Top of Provided information

(** Lines 167 to 187: the result mapping. *)
Definition format_result (ret_rms reprojection_error : F64.t)
           (l : calib_locals) (camera_matrix : Matrix) (dist_coeffs : Vector)
  : outcome dict :=
  '(w, h) <- match image_size l with
             | Some sz => Return sz
             | None => Raise (mkExn TypeError
                                "'NoneType' object is not subscriptable")
             end ;;
  fx <- mat_get camera_matrix 0 0 ;;
  fy <- mat_get camera_matrix 1 1 ;;
  cx <- mat_get camera_matrix 0 2 ;;
  cy <- mat_get camera_matrix 1 2 ;;
  k1 <- py_index dist_coeffs 0 ;;
  k2 <- py_index dist_coeffs 1 ;;
  p1 <- py_index dist_coeffs 2 ;;
  p2 <- py_index dist_coeffs 3 ;;
  k3 <- py_index dist_coeffs 4 ;;
  Return
    [ ("success", VBool true);
      ("rms_error", VFloat ret_rms);
      ("reprojection_error", VFloat reprojection_error);
      ("num_images", VInt (Z.of_nat (successful_detections l)));
      ("image_size", VDict [("width", VInt w); ("height", VInt h)]);
      ("camera_matrix",
        VDict [("fx", VFloat fx); ("fy", VFloat fy);
               ("cx", VFloat cx); ("cy", VFloat cy)]);
      ("distortion_coefficients",
        VDict [("k1", VFloat k1); ("k2", VFloat k2); ("p1", VFloat p1);
               ("p2", VFloat p2); ("k3", VFloat k3)]) ].

(** Lines 138 to 189: the solver, the score and the result. *)
Definition solve_and_score : M calib_locals dict :=
  logger INFO MsgRunningCalibration ;;;
  let camera_matrix0 := repeat (repeat F32.zero 3) 3 in
  let dist_coeffs0 := repeat F32.zero 5 in
  l <~ get_locals ;;
  emit (CallCalibrateCamera (object_points l) (image_points l)
                            (image_size l)) ;;;
  '(ret_rms, camera_matrix, dist_coeffs, rvecs, tvecs) <~
     lift (calibrateCamera (object_points l) (image_points l) (image_size l)
                           camera_matrix0 dist_coeffs0
                           cv2.CALIB_RATIONAL_MODEL) ;;
  mean_error <~
     lift (reprojection_loop (object_points l) (image_points l) rvecs tvecs
                             camera_matrix dist_coeffs
                             (seq 0 (length (object_points l)))
                             (F64.of_Z 0)) ;;
  reprojection_error <~
     lift (py_truediv mean_error (Z.of_nat (length (object_points l)))) ;;
  logger INFO (MsgCalibrationComplete ret_rms) ;;;
  logger INFO (MsgMeanReprojection reprojection_error) ;;;
  lift (format_result ret_rms reprojection_error l camera_matrix dist_coeffs).

Definition _calibrate_camera_from_images (base64_images : list value)
  : M calib_locals dict :=
  let num_images := length base64_images in
  logger INFO (MsgStartCalibration num_images) ;;;
  for_each (process_image num_images) 0 base64_images ;;;
  l <~ get_locals ;;
  if (successful_detections l <? 3)%nat
  then raise (mkExn PlainException
                (insufficient_msg (successful_detections l) num_images))
  else solve_and_score.

(** [params.get("images")] *)
Definition params_get_images (params : value) : outcome value :=
  match params with
  | VDict d =>
      match dict_get d "images" with
      | Some v => Return v
      | None => Return VNone
      end
  | _ => Raise (mkExn AttributeError "object has no attribute 'get'")
  end.
(** X13: the window an object ends up with is the first truthy window
    ever passed to [set_window]; falsy offers before it and every offer
    after it are ignored, and [_xid] is that window's xid. *)
Theorem X13_first_valid_window_wins bundle activity_id time_time ml
    (evs : list Event) :
  let s := run evs (__init__ bundle activity_id time_time ml) in
  _window (self s) = first_valid_window evs ∧
  _xid (self s) = win_get_xid <$> first_valid_window evs.
Proof.
  intros s.
  pose proof (bound_inv_init bundle activity_id time_time ml) as Hinit.
  pose proof (run_window evs _ Hinit) as Hw. fold s in Hw. simpl in Hw.
  pose proof (bound_inv_run evs _ Hinit) as Hinv. fold s in Hinv.
  unfold bound_inv in Hinv. rewrite <- Hw. split; [done|].
  destruct (_window (self s)); [by destruct Hinv as (_ & -> & _)|done].
Qed.

(** ** Reading back what was set *)

(** X1: once [set_window(w)] has returned normally, after any further
    trace of events [get_window] returns [w], [get_xid] returns
    [w.get_xid()], [get_title] returns [w.get_name()] and none of them
    raises. *)
Theorem X1_bound_window_read_back (s : Sys) (w : Window) (evs : list Event) :
  outcome (set_window (Some w)) s = Return tt →
  let s' := run evs (after (set_window (Some w)) s) in
  outcome get_window s' = Return (Some w) ∧
  outcome get_xid s' = Return (Some (win_get_xid w)) ∧
  outcome get_title s' = Return (win_get_name w).
Proof.
  intros Hok s'.
  destruct (set_window_returns _ s Hok) as (w' & [= <-] & Ht & Hw & Hx).
  assert (_launched (self (after (set_window (Some w)) s)) = true) as Hl.
  { destruct (set_window_self (Some w) s) as [->|(? & _ & _ & _ & _ & ->)]; done. }
  destruct (run_bound evs _ w Hw Ht) as (Hw' & Hx'). fold s' in Hw', Hx'.
  pose proof (run_launched evs _ Hl) as Hl'. fold s' in Hl'.
  unfold outcome, get_window, get_xid, get_title, bind, getattr, ret. simpl.
  rewrite Hl'. simpl. rewrite Hw', Hx', Hx. by split_and!.
Qed.

Lemma X1_witness :
  outcome get_title
    (run [Call_set_window None; Call_del; Loop_elapse 25000; Loop_dispatch 1]
       (after (set_window (Some demo_window)) demo_fresh))
  = Return "Browse".
Proof.
  apply (X1_bound_window_read_back demo_fresh demo_window
           [Call_set_window None; Call_del; Loop_elapse 25000; Loop_dispatch 1]).
  reflexivity.
Defined.
(** A witness of C4: the documented filename, whose only occurrence of
    the convention starts the string. *)
Lemma extract_subject_id_spec_witness :
  extract_subject_id_from_filename "stride_change_MUH1069_fixed_grid.png"
  = Some "MUH1069".
Proof.
  refine (proj1 extract_subject_id_spec
            "stride_change_MUH1069_fixed_grid.png" "" "MUH1069" "" _ _).
  - split; [reflexivity|].
    exists "MUH", "1069". repeat split; reflexivity.
  - intros pre' tok' post' _. simpl. lia.
Defined.

End ExtractorFacts.

(* ===================================================================== *)
(** * Properties of the image path list *)
(* ===================================================================== *)

Module PathsFacts.
Import PyStr PyStrFacts Paths.

Lemma split_not_nil (sep : ascii) (s : string) : split sep s <> [].
Proof.
  destruct s as [|c s]; simpl; [discriminate|].
  destruct (Ascii.eqb c sep); [discriminate|].
  destruct (split sep s); discriminate.
Qed.

Lemma split_from_split (sep : ascii) (s acc : string) :
  split_from sep acc s =
  match split sep s with
  | h :: t => (acc +:+ h) :: t
  | [] => [acc]
  end.
Proof.
  revert acc; induction s as [|c s IH]; intros acc; simpl.
  - now rewrite app_nil_r.
  - destruct (Ascii.eqb c sep).
    + rewrite app_nil_r, IH.
      pose proof (split_not_nil sep s) as Hne.
      destruct (split sep s) as [|h t]; [contradiction | reflexivity].
    + rewrite IH. destruct (split sep s) as [|h t].
      * reflexivity.
      * now rewrite app_assoc.
Qed.

Lemma split_from_nil (sep : ascii) (s : string) :
  split_from sep "" s = split sep s.
Proof.
  rewrite split_from_split.
  pose proof (split_not_nil sep s) as Hne.
  destruct (split sep s) as [|h t]; [contradiction | reflexivity].
Qed.

Lemma lstrip_app_all (f : ascii -> bool) (w x : string) :
  all f w = true -> lstrip f (w +:+ x) = lstrip f x.
Proof.
  induction w as [|c w IH]; intros H; [reflexivity|].
  simpl in H. apply andb_true_iff in H as [Hc Hw].
  rewrite app_cons. simpl. rewrite Hc. auto.
Qed.

Lemma lstrip_app_not_all (f : ascii -> bool) (x y : string) :
  all f x = false -> lstrip f (x +:+ y) = lstrip f x +:+ y.
Proof.
  induction x as [|c x IH]; intros H; [discriminate|].
  simpl in H. rewrite app_cons. simpl.
  destruct (f c); [apply IH; exact H | reflexivity].
Qed.

Lemma lstrip_all (f : ascii -> bool) (w : string) :
  all f w = true -> lstrip f w = "".
Proof.
  intros H. rewrite <- (app_nil_r w). now rewrite lstrip_app_all.
Qed.

Lemma rstrip_snoc (f : ascii -> bool) (y : string) (c : ascii) :
  f c = true -> rstrip f (y +:+ String c "") = rstrip f y.
Proof.
  intros Hc. induction y as [|d y IH].
  - rewrite app_nil_l. simpl. now rewrite Hc.
  - rewrite app_cons. simpl. now rewrite IH.
Qed.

Bottom of Provided information

» **Problem description**
Look above for the line with "let num_images := length base64_images in" and the line with "(insufficient_msg (successful_detections l)", and reproduce exactly those two lines plus every line between, nothing more.

» **Output for this task**
  let num_images := length base64_images in
  logger INFO (MsgStartCalibration num_images) ;;;
  for_each (process_image num_images) 0 base64_images ;;;
  l <~ get_locals ;;
  if (successful_detections l <? 3)%nat
  then raise (mkExn PlainException
                (insufficient_msg (successful_detections l) num_images))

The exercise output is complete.